The dark fabric was hanging almost to my knees with the weight of the water as I took it off and handed it to him. He grabbed it and wrung it out vigorously before laying it across a fallen tree.
He turned back to me and froze for a second. I looked down to figure out what had thrown him and saw the now wet white of my dress hadn’t left much to the imagination. I crossed my arms in front of my chest as he seemed to be making a concerted effort to act like he hadn’t just seen all of my goods on display. The way his eyes had frozen on me and then turned away, as if he didn’t want to see me, again confirmed what I’d feared. I was deformed in some way. That was why the guards never touched me. It wasn’t because I was a Plaguer. They knew after being around me so long that I wasn’t contagious. Dax hadn’t seemed to fear catching anything from me either. So it was something else. I thought I looked like everyone else, but something was obviously wrong with me. Whatever; he didn’t have to look at me if I was so ugly.
He reached a hand back and tugged the t-shirt he wore over his head and then held it out to me. I’d never seen a man without a shirt on in person and now I had one in close range.
I had a feeling most of them didn’t look the way he did. There was a handful of scars scattered about his front and sides, but nothing that detracted from him. It might have even added to his appeal.
This was what I’d sensed earlier. He was a fighter. He was hardened and didn’t take any shit and it showed. It was strange but I felt like he appeared to the world the way I was inside. Like we were the same, he was just inside out.
He shoved the shirt at me. “Put this on so you can take your dress off and lay it in the sun for a few minutes.”
I took it from him and he turned his back without being asked.
I shimmied out of the wet dress and threw his shirt on. “So, why’d you break me out?”

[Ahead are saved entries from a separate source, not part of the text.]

(* ===== verification/SnapLive.v ===== *)
(** * Snapshots complete

    The snapshot thread never waits for long: when the disk completes the requests that
    are there before each of its steps, a snapshot of [n] pages takes [7 * n + 13] steps,
    and a restart then finds the memory. *)

From S2P Require Import Prelude Amap Pager PagerSpec Snap SnapInv SnapOps SnapSpec.

(** ** What a step does if it returns *)

Definition wlp {S A} (m : M S A) (s : S) (Q : A -> S -> Prop) : Prop := forall a s', m s = Ret a s' -> Q a s'.

Section Wlp.
Context {S : Type}.
Implicit Types s : S.

Lemma wlp_ret {A} (a : A) s (Q : A -> S -> Prop) : Q a s -> wlp (mret a) s Q.
Proof. by intros H ? ? [= <- <-]. Qed.
Lemma wlp_panic {A} msg s (Q : A -> S -> Prop) : wlp (panic msg) s Q.
Proof. by intros ? ?. Qed.
Lemma wlp_bind {A B} (m : M S A) (f : A -> M S B) s Q : wlp m s (fun a s1 => wlp (f a) s1 Q) -> wlp (m ≫= f) s Q.
Proof. intros H b s2. unfold mbind, M_bind. destruct (m s) eqn:E; try done. by apply H. Qed.
Lemma wlp_any {A} (m : M S A) s (Q : A -> S -> Prop) : (forall a s', Q a s') -> wlp m s Q.
Proof. by intros H ? ? _. Qed.
Lemma wlp_gets {A} (f : S -> A) s (Q : A -> S -> Prop) : Q (f s) s -> wlp (gets f) s Q.
Proof. by intros H ? ? [= <- <-]. Qed.
Lemma wlp_modify (f : S -> S) s (Q : unit -> S -> Prop) : Q tt (f s) -> wlp (modify f) s Q.
Proof. by intros H ? ? [= <- <-]. Qed.
Lemma wpe_wlp {A} E (m : M S A) s (Q R : A -> S -> Prop) :
  wpe E m s Q -> wlp m s R -> wpe E m s (fun a s' => Q a s' /\ R a s').
Proof. unfold wpe, wlp. destruct (m s); auto. Qed.
Lemma wpe_and {A} E (m : M S A) s (Q R : A -> S -> Prop) :
  wpe E m s Q -> wpe E m s R -> wpe E m s (fun a s' => Q a s' /\ R a s').
Proof. unfold wpe. destruct (m s); auto. Qed.
End Wlp.

(** ** The disk completes all requests *)

Lemma run_app garbage ops1 ops2 s E Q :
  wpe E (Snap.run garbage ops1) s (fun es1 s1 => wpe E (Snap.run garbage ops2) s1 (fun es2 s2 => Q (es1 ++ es2) s2)) ->
  wpe E (Snap.run garbage (ops1 ++ ops2)) s Q.
Proof.
  revert s Q. induction ops1 as [|o ops1 IH]; intros s Q H; [exact H|].
  unfold wpe in *. simpl in *. unfold mbind, M_bind, gets in *. destruct (enabled o s); [|by apply IH].
  destruct (step garbage o s) as [e s1| | |]; try done.
  specialize (IH s1 (fun es s' => Q (match e with Some e => e :: es | None => es end) s')).
  destruct (Snap.run garbage ops1 s1) as [es1 s2| | |] eqn:E1.
  all: destruct (Snap.run garbage (ops1 ++ ops2) s1) as [es s3| | |] eqn:E2; try done; try by apply IH.
  all: simpl in *; destruct e as [e|]; simpl in *; auto.
Qed.

Definition io_free (p p' : vm_page) : Prop := write_waiting p' = write_waiting p /\ pager_io p' = None.

Lemma drain_one garbage s g i p :
  inv s g -> pages s !! i = Some p ->
  wpe no_space (Snap.run garbage [Start i; Done i]) s (fun es s' => es = [] /\ keeps s g i (io_free p) s').
Proof.
  intros Hinv Hi. assert (forall s1 p1, keeps s g i (fun p' => p' = p1) s1 -> write_waiting p1 = write_waiting p ->
    (if pager_io p1 is Some r then started r = true else True) ->
    wpe no_space (Snap.run garbage [Done i]) s1 (fun es s' => es = [] /\ keeps s g i (io_free p) s')) as Hdone.
  { intros s1 p1 HK Hw Hio. destruct (keeps_page _ _ _ _ _ _ HK Hi) as (Hinv1 & _ & p' & Hi1 & ->). simpl.
    apply wpe_bind, wp_wpe, wp_gets. simpl. rewrite Hi1. destruct (pager_io p1) as [r|] eqn:E.
    - rewrite Hio. apply wpe_bind, wpe_bind. eapply wpe_mono; [by eapply io_done_ok|]. intros ? s2 HK2.
      apply wpe_ret, wpe_bind, wpe_ret, wpe_ret. split; [done|]. eapply keeps_then; [done|].
      destruct HK2 as (K1 & K2 & p2 & K3 & K4 & K5). split_and!; try done. exists p2. split; [done|].
      destruct (pager_io p2) eqn:E2; [by destruct K5|]. split; [congruence|done].
    - apply wpe_ret. split; [done|]. destruct HK as (K1 & K2 & p2 & K3 & ->). split_and!; try done. by exists p1. }
  change [Start i; Done i] with ([Start i] ++ [Done i]). apply run_app. simpl.
  apply wpe_bind, wp_wpe, wp_gets. simpl. rewrite Hi.
  assert ((if pager_io p is Some r then started r = true else True) -> wpe no_space (Snap.run garbage [Done i]) s
    (fun es s' => es = [] /\ keeps s g i (io_free p) s')) as Hno.
  { intros H. apply (Hdone s p); [by eapply keeps_same|done..]. }
  destruct (pager_io p) as [r|] eqn:E; [|apply wpe_ret, Hno; done]. destruct (started r) eqn:Est; [apply wpe_ret, Hno; done|].
  apply wpe_bind, wpe_bind. eapply wpe_mono; [eapply io_start_ok; [done..|simpl; by rewrite Hi, E, Est]|].
  intros ? s1 (K1 & K2 & p1 & K3 & K4 & K5). apply wpe_ret, wpe_bind, wpe_ret, wpe_ret. apply (Hdone s1 p1).
  - split_and!; try done. by exists p1.
  - done.
  - destruct (pager_io p1); [by destruct K5|done].
Qed.

Definition drain (l : list nat) : list op := l ≫= (fun i => [Start i; Done i]).

(** No page waits for the disk, no thread for a page. *)
Definition drained (s : vm_map) : Prop := Forall (fun p => pager_io p = None) (pages s).
Definition calm (s : vm_map) : Prop := Forall (fun p => write_waiting p = false) (pages s).

Lemma drain_ok garbage l s g :
  inv s g -> (forall i, i ∈ l -> (i < length (pages s))%nat) ->
  wpe no_space (Snap.run garbage (drain l)) s (fun es s' => es = [] /\ inv s' g /\ snapper s' = snapper s /\
    length (pages s') = length (pages s) /\ forall j p', pages s' !! j = Some p' -> exists p, pages s !! j = Some p /\
      write_waiting p' = write_waiting p /\ (j ∈ l \/ pager_io p = None -> pager_io p' = None)).
Proof.
  revert s. induction l as [|i l IH]; intros s Hinv Hl.
  { apply wpe_ret. split_and!; try done. intros j p Hp. exists p. split_and!; try done. intros [?%not_elem_of_nil|?]; done. }
  destruct (lookup_lt_is_Some_2 (pages s) i) as [p Hi]; [apply Hl; by left|].
  change (drain (i :: l)) with ([Start i; Done i] ++ drain l). apply run_app.
  eapply wpe_mono; [by eapply drain_one|]. intros es s1 (-> & H1 & H2 & p1 & H3 & H4 & H5).
  eapply wpe_mono; [apply (IH s1); [done|]|].
  { intros j Hj. rewrite H3, length_insert. apply Hl. by right. }
  intros es s2 (-> & K1 & K2 & K3 & K4). rewrite H3, length_insert in K3. split_and!; try done; [congruence|].
  intros j p' Hj. destruct (K4 j p' Hj) as (q & Hq & Hw & Hio). rewrite H3 in Hq.
  destruct (decide (j = i)) as [->|Hij].
  - rewrite list_lookup_insert_eq in Hq by (by eapply lookup_lt_Some). injection Hq as <-. exists p. split_and!; [done|congruence|].
    intros _. apply Hio. by right.
  - rewrite list_lookup_insert_ne in Hq by done. exists q. split_and!; try done. intros [[?|?]%elem_of_cons|?]; auto. done.
Qed.

Lemma drain_all_ok garbage s g :
  inv s g ->
  wpe no_space (Snap.run garbage (drain (seq 0 (length (pages s))))) s (fun es s' => es = [] /\ inv s' g /\ snapper s' = snapper s /\
    length (pages s') = length (pages s) /\ drained s' /\ (calm s -> calm s')).
Proof.
  intros Hinv. eapply wpe_mono; [apply drain_ok; [done|]|].
  { intros i Hi. apply elem_of_seq in Hi. lia. }
  intros es s' (-> & H1 & H2 & H3 & H4). split_and!; try done.
  - apply list.Forall_forall. intros p' (j & Hj)%list_elem_of_lookup_1. destruct (H4 j p' Hj) as (p & Hp & _ & Hio).
    apply Hio. left. apply elem_of_seq. apply lookup_lt_Some in Hp. lia.
  - intros Hc. apply list.Forall_forall. intros p' (j & Hj)%list_elem_of_lookup_1. destruct (H4 j p' Hj) as (p & Hp & -> & _).
    unfold calm in Hc. rewrite list.Forall_forall in Hc. apply Hc. by eapply list_elem_of_lookup_2.
Qed.

(** ** The steps of the snapshot thread that are left *)

Definition rank (n : nat) (pc : snap_pc) : nat :=
  match pc with
  | Idle => 0
  | Update => 1
  | Free _ => 2
  | Super _ => 3
  | Commit k _ => (n - k) + 4
  | Finish _ => n + 5
  | Save3 k _ => 3 * (n - k) + n + 4
  | Save2 k _ => 3 * (n - k) + n + 5
  | Save1 k _ => 3 * (n - k) + n + 6
  | Create => 4 * n + 7
  | Unset => 4 * n + 8
  | Finalize k => (n - k) + 4 * n + 9
  | Kick2 k => (n - k) + 5 * n + 10
  | Mark => 6 * n + 11
  | Kick1 k => (n - k) + 6 * n + 12
  end.

(** The events that are still to come. *)
Definition pending (pc : snap_pc) : list event :=
  match pc with
  | Kick1 _ | Mark => [Marked; Saved]
  | Idle | Free _ | Update => []
  | _ => [Saved]
  end.
Definition before_mark (pc : snap_pc) : bool := match pc with Kick1 _ | Mark => true | _ => false end.

Definition advances (s : vm_map) (e : option event) (s' : vm_map) : Prop :=
  rank (length (pages s)) (snapper s) = S (rank (length (pages s)) (snapper s')) /\
  pending (snapper s) = option_list e ++ pending (snapper s').
(** The place of a thread; the current one is at [over] (it may be about to block). *)
Definition place_of (over : option place) (cur t : Z) (th : thread) : option place :=
  if decide (t = cur) then over
  else if decide (awake th) then Some (PRun (runq_class th)) else wait_place (kont th).

(** ** The invariant *)

(** What a thread has to do with the mutexes and semaphores. *)
Definition kont_ok (ms : gmap Z mutex) (ss : gmap Z sem) (t : Z) (th : thread) : Prop :=
  match kont th with
  | KMutex m _ => awake th -> exists mi, ms !! m = Some mi /\ owner mi = t
  | KCond c m | KCondTimed c m => is_Some (ms !! m) /\ (~ awake th -> waitcond th = c)
  | KSem x | KSemEtc x _ _ _ => is_Some (ss !! x) /\ (~ awake th -> waitsem th = x)
  | KRun | KSleep => True
  end.

(** The most time that a thread can be given: [NORM_TICKS] and its priority. *)
Definition MAX_TICKS : Z := 41.

Record thread_ok (ms : gmap Z mutex) (ss : gmap Z sem) (idl t : Z) (th : thread) : Prop := {
  t_tid : 0 < t < MAX_THREADS;
  t_prio : 0 <= priority th < 32;
  t_ticks : ticks_left th <= MAX_TICKS;
  t_flags : ~ awake th -> kont th <> KRun /\ sleep_flags th = wait_flag (kont th);
  t_waits : kont th <> KRun -> kont th <> KSleep -> priority th <> 0;
  t_kont : kont_ok ms ss t th;
  t_preempt : 0 <= preemption_disabled th /\ (kont th <> KRun -> 0 < preemption_disabled th);
  t_idle : t = idl <-> no_schedule th = true;
  t_idlest : t = idl -> priority th = 0 /\ awake th /\ kont th = KRun }.

Definition mutex_ok (ts : gmap Z thread) (mi : mutex) : Prop :=
  (owner mi = 0 -> m_waiting mi = []) /\ (owner mi <> 0 -> is_Some (ts !! owner mi)).

(** The timed call of a thread. *)
Definition event_for (th : thread) (e : timedcall) : Prop :=
  ~ awake th /\ tc_f e = timed_f (kont th) /\ timed_f (kont th) <> 0
  /\ tc_arg e = tc_at e /\ tc_flags e = TIMEDCALL_FLAG_CHECKLOCK.

(** [evs] are the timed calls that are queued or about to be run. *)
Record events_ok (evs : list timedcall) (ts : gmap Z thread) : Prop := {
  e_nodup : NoDup (tc_at <$> evs);
  e_sound : forall e, e ∈ evs -> exists th, ts !! tc_at e = Some th /\ event_for th e;
  e_complete : forall t th, ts !! t = Some th -> ~ awake th -> timed_f (kont th) <> 0 -> t ∈ tc_at <$> evs }.

Record base (over : option place) (pend : list timedcall) (s : kernel) : Prop := {
  b_nodup : forall p, NoDup (qlist s p);
  b_queue : forall p t, t ∈ qlist s p
    <-> exists th, phantom_kernel_threads s !! t = Some th /\ place_of over (current s) t th = Some p;
  b_thread : forall t th, phantom_kernel_threads s !! t = Some th
    -> thread_ok (mutexes s) (sems s) (idlest s) t th;
  b_mutex : forall m mi, mutexes s !! m = Some mi -> mutex_ok (phantom_kernel_threads s) mi;
  b_cond : conds s !! 0 = None;
  b_cur : is_Some (phantom_kernel_threads s !! current s);
  b_idle : is_Some (phantom_kernel_threads s !! idlest s);
  b_events : exists a, events s = queue_of a /\ due_ok (due a)
    /\ events_ok (pend ++ (due a).*2) (phantom_kernel_threads s);
  b_tid : 2 <= last_tid s < MAX_THREADS }.

(** Between the steps: no lock is held and the current thread runs. *)
Record inv (s : kernel) : Prop := {
  i_base : base None [] s;
  i_locks : locks s = [];
  i_sw : forall t th, phantom_kernel_threads s !! t = Some th -> sw_unlock th = None;
  i_run : forall th, phantom_kernel_threads s !! current s = Some th -> awake th }.
(* ===== verification/ThreadsOps.v ===== *)
(** * Every operation of the threads keeps the invariant *)

From S2P Require Import Prelude Timers Threads ThreadsInv.

(** ** Blocking of the running thread *)

(** What is needed to wait with [k]. *)
Definition may_wait (s : kernel) (th : thread) (k : cont) : Prop :=
  k <> KRun /\ current s <> idlest s /\ (k <> KSleep -> priority th <> 0) /\ 0 < preemption_disabled th
  /\ match k with
     | KCond c m | KCondTimed c m => is_Some (mutexes s !! m) /\ waitcond th = c
     | KSem x | KSemEtc x _ _ _ => is_Some (sems s !! x) /\ waitsem th = x
     | _ => True
     end.

Lemma blocked_ok s0 over s th l k :
  running s0 over s th -> may_wait s th k ->
  thread_ok (mutexes s) (sems s) (idlest s) (current s) (blocked l k th).
Proof.
  intros Hr (Hk & Hi & Hp & Hpd & Hx). destruct (running_ok _ _ _ _ Hr). split; simpl; try done.
  - unfold kont_ok. simpl. destruct k; try (by intros ?%blocked_asleep); tauto.
  - split; [lia|auto].
Qed.

Lemma running_block s0 sb s th l k :
  running s0 (wait_place k) sb th -> s = set_events (events s) (set_locks (locks s) sb) -> locks s = [l] ->
  l <> SchedLock -> may_wait sb th k ->
  (exists a, events s = queue_of a /\ due_ok (due a)
     /\ events_ok (due a).*2 (<[current s := blocked l k th]> (ts s))) ->
  we (thread_block (wait_flag k) l k) s (fun _ s' => inv s' /\ after s0 s').
Proof.
  intros Hr Es Hl Hls Hmw Hev. destruct Hmw as [Hk Hmw]. pose proof Hr as [Hb Hc Hw _ Hsw Hq Hp Hs].
  assert (ts s = ts sb /\ current s = current sb) as [E1 E2] by (rewrite Es; done).
  apply (thread_block_ok sb s th l k); try done.
  - congruence.
  - rewrite Es. simpl. apply (blocked_ok s0 (wait_place k)); [done|by split].
  - rewrite E1. intros t x _. apply Hsw.
  - intros s' Hi Hsw'. split; [done|]. right. exists (wait_place k), (blocked l k th), (block_state l k th s).
    assert (ts (block_state l k th s) !! current (block_state l k th s) = Some (blocked l k th)) as Hcur'
      by (simpl; by rewrite lookup_insert_eq).
    split; [|split; [|split; [|split; [done|split; [done|]]]]].
    + apply (quiet_same s0 (set_threads (<[current sb := blocked l k th]> (ts sb)) sb)); [|by rewrite Es..].
      apply (quiet_upd _ _ _ th); [done|done|done|done|]. rewrite (q_cur _ _ Hq). intros Hn. rewrite Hn in Hs. by destruct Hs.
    + eapply (base_block sb); [done|congruence| | | |].
      * rewrite Es. done.
      * rewrite Es. done.
      * apply (blocked_ok s0 (wait_place k)); [done|by split].
      * done.
    + intros c. apply wait_place_run.
    + simpl. apply Hp.
Qed.

(** Without a timeout. *)
Lemma running_block_untimed s0 s th l k :
  running s0 (wait_place k) s th -> locks s = [l] -> l <> SchedLock -> may_wait s th k -> timed_f k = 0 ->
  we (thread_block (wait_flag k) l k) s (fun _ s' => inv s' /\ after s0 s').
Proof.
  intros Hr Hl Hls Hmw Hz. eapply running_block; try done; [by destruct s|].
  destruct (b_events _ _ _ (r_base _ _ _ _ Hr)) as (a & Ea & Hdue & Hev). exists a. split; [done|]. split; [done|].
  eapply events_ok_block; [done|apply Hr|apply Hr|apply blocked_asleep; apply Hmw|by left|done].
Qed.

(** With a timeout. *)
Lemma running_block_timed s0 s th l k t f msec :
  t = current s -> running s0 (wait_place k) s th -> locks s = [l] -> l <> SchedLock -> may_wait s th k -> timed_f k = f -> f <> 0 ->
  we (request_wake t f msec;; thread_block (wait_flag k) l k) s (fun _ s' => inv s' /\ after s0 s').
Proof.
  intros -> Hr Hl Hls Hmw Hf Hf0. apply wpe_bind. eapply we_request_wake; [apply Hr|apply Hr|apply Hr|].
  intros a' Hdue Hev. eapply (running_block _ s); try done.
  exists a'. split; [done|]. split; [done|]. apply Hev; [apply blocked_asleep; apply Hmw|done|done].
Qed.

(** ** Steps of a running thread *)

Lemma we_run_lock s0 over s th l Q :
  running s0 over s th -> l ∉ locks s ->
  (forall s', running s0 over s' th -> s' = set_locks (l :: locks s) s -> Q tt s') -> we (hal_spin_lock l) s Q.
Proof. intros Hr Hl HQ. apply we_lock; [done|]. apply HQ; [|done]. by apply (running_core s0 over s). Qed.

Lemma we_run_unlock s0 over s th l ls Q :
  running s0 over s th -> locks s = l :: ls -> l ∉ ls ->
  (forall s', running s0 over s' th -> s' = set_locks ls s -> Q tt s') -> we (hal_spin_unlock (Some l)) s Q.
Proof.
  intros Hr El Hl HQ. apply we_unlock; [rewrite El; by left|]. rewrite El, filter_unlock by done.
  apply HQ; [|done]. by apply (running_core s0 over s).
Qed.

(** ** Sleep *)

Lemma sleep_ok s th msec :
  inv s -> ts s !! current s = Some th -> kont th = KRun -> current s <> idlest s ->
  we (hal_sleep_msec msec) s (fun _ s' => inv s' /\ after s s').
Proof.
  intros Hi Hth Hk Hidl. pose proof (inv_running _ _ Hi Hth Hk) as Hr. pose proof (i_locks _ Hi) as Hl.
  unfold hal_sleep_msec. apply wpe_bind, we_gets.
  apply wpe_bind. eapply we_run_disable; [done|]. intros s1 th1 Hr1 Eth Es1.
  apply wpe_bind. eapply we_run_lock; [done|rewrite Es1; simpl; rewrite Hl; apply not_elem_of_nil|].
  intros s2 Hr2 Es2. apply (running_block_timed s s2 th1 _ KSleep); try done; try (by rewrite Es2, Es1).
  - rewrite Es2, Es1. simpl. by rewrite Hl.
  - pose proof (running_preempt _ _ _ _ Hr). subst. repeat split; simpl; done || lia.
Qed.

(** ** Mutexes *)

Lemma misuse_in msg : misuse msg <-> In msg
  ["init mutex!"; "unlock of uninited mutex"; "recursive mutex lock"; "mutex - not owner";
   "locked mutex killed"; "m->impl == 0"; "init cond!"; "init sema!"; "c->impl == 0";
   "prio >= 0 && prio <= (THREAD_PRIO_HIGHEST|THREAD_PRIO_MOD_REALTIME)";
   "! (flags & ~CREATION_POSSIBLE_FLAGS)"; "out of threads"]%string.
Proof. apply list_elem_of_In. Qed.
Ltac misuse := apply misuse_in; simpl; tauto.

Lemma we_find_mutex m msg s Q :
  misuse msg -> (forall mi, mutexes s !! m = Some mi -> Q mi s) -> we (get_mutex m msg) s Q.
Proof. intros Hm HQ. apply wpe_bind, we_get. destruct (mutexes s !! m); [apply wpe_ret; auto|done]. Qed.
Lemma we_find_cond c s Q : (forall q, conds s !! c = Some q -> Q q s) -> we (get_cond c) s Q.
Proof. intros HQ. apply wpe_bind, we_get. destruct (conds s !! c); [apply wpe_ret; auto|apply wpe_panic; misuse]. Qed.
Lemma we_find_sem x s Q : (forall ci, sems s !! x = Some ci -> Q ci s) -> we (get_sem x) s Q.
Proof. intros HQ. apply wpe_bind, we_get. destruct (sems s !! x); [apply wpe_ret; auto|apply wpe_panic; misuse]. Qed.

“Because I need what you can do.”
“Which is what?” I asked, thinking he’d messed up royally. I didn’t have any known skills other than a larger-than-life thirst for freedom, and couldn’t figure out how that would benefit anyone but me.
“I’ve been searching for a Plaguer for a while. I need to know what you see.”
“You mean the stuff we make up?” I asked, wanting to hear him say he believed what I saw wasn’t just stories. I’d spent so many years aware of how Plaguers were discredited that I found the idea of a stranger I’d just met believing me impossible.
“We both know that isn’t the truth.”
I moved past him to where the sweatshirt was laid out across the log and laid the white dress beside it, mimicking what he’d done. This was stuff I’d need to know, like how the sun could dry my clothes.
The simple action brought me a weird feeling of satisfaction. At the Cement Giant, we’d been given a set of clothes after we showered every day. I didn’t own a white dress but had shared them with all the other girls my size in the compound. But that was my dress lying there. Mine. I still hated it and what it represented, but it was
mine
. I owned it.
“How does my thing help you?” Now the very thing that had landed me in the Cement Giant was the thing that had freed me.
“I don’t know if it can but I’m looking for something and I’ve reached a dead end.”
“What are you looking for?”
“You don’t need to know that.”
“Fine. I don’t really care anyway, to be honest.” I shrugged. I had enough on my plate and this Dax guy could handle his own affairs. “All you want from me is to tell you what I pick up off people?”
“Yes.”
What would Moobie do in this situation if he had some leverage? “And if I help you? What’s in it for me? Will you help me in return? I’ve got to go back there and get my friends out.”
“You’ve already been paid. I broke you out. After you help me, we go our own way. Never see each other again. That’s what you get.”
I put my hands on my hips. “I didn’t need you to get me out.”
He had the nerve to roll his eyes. “So you were there by choice?”
I straightened my shoulders and lifted my head. “I was waiting for my opening. Thing is, I didn’t ask for your help. Why should I pay for it?”
“I think you’ve misunderstood. This is not a negotiation.”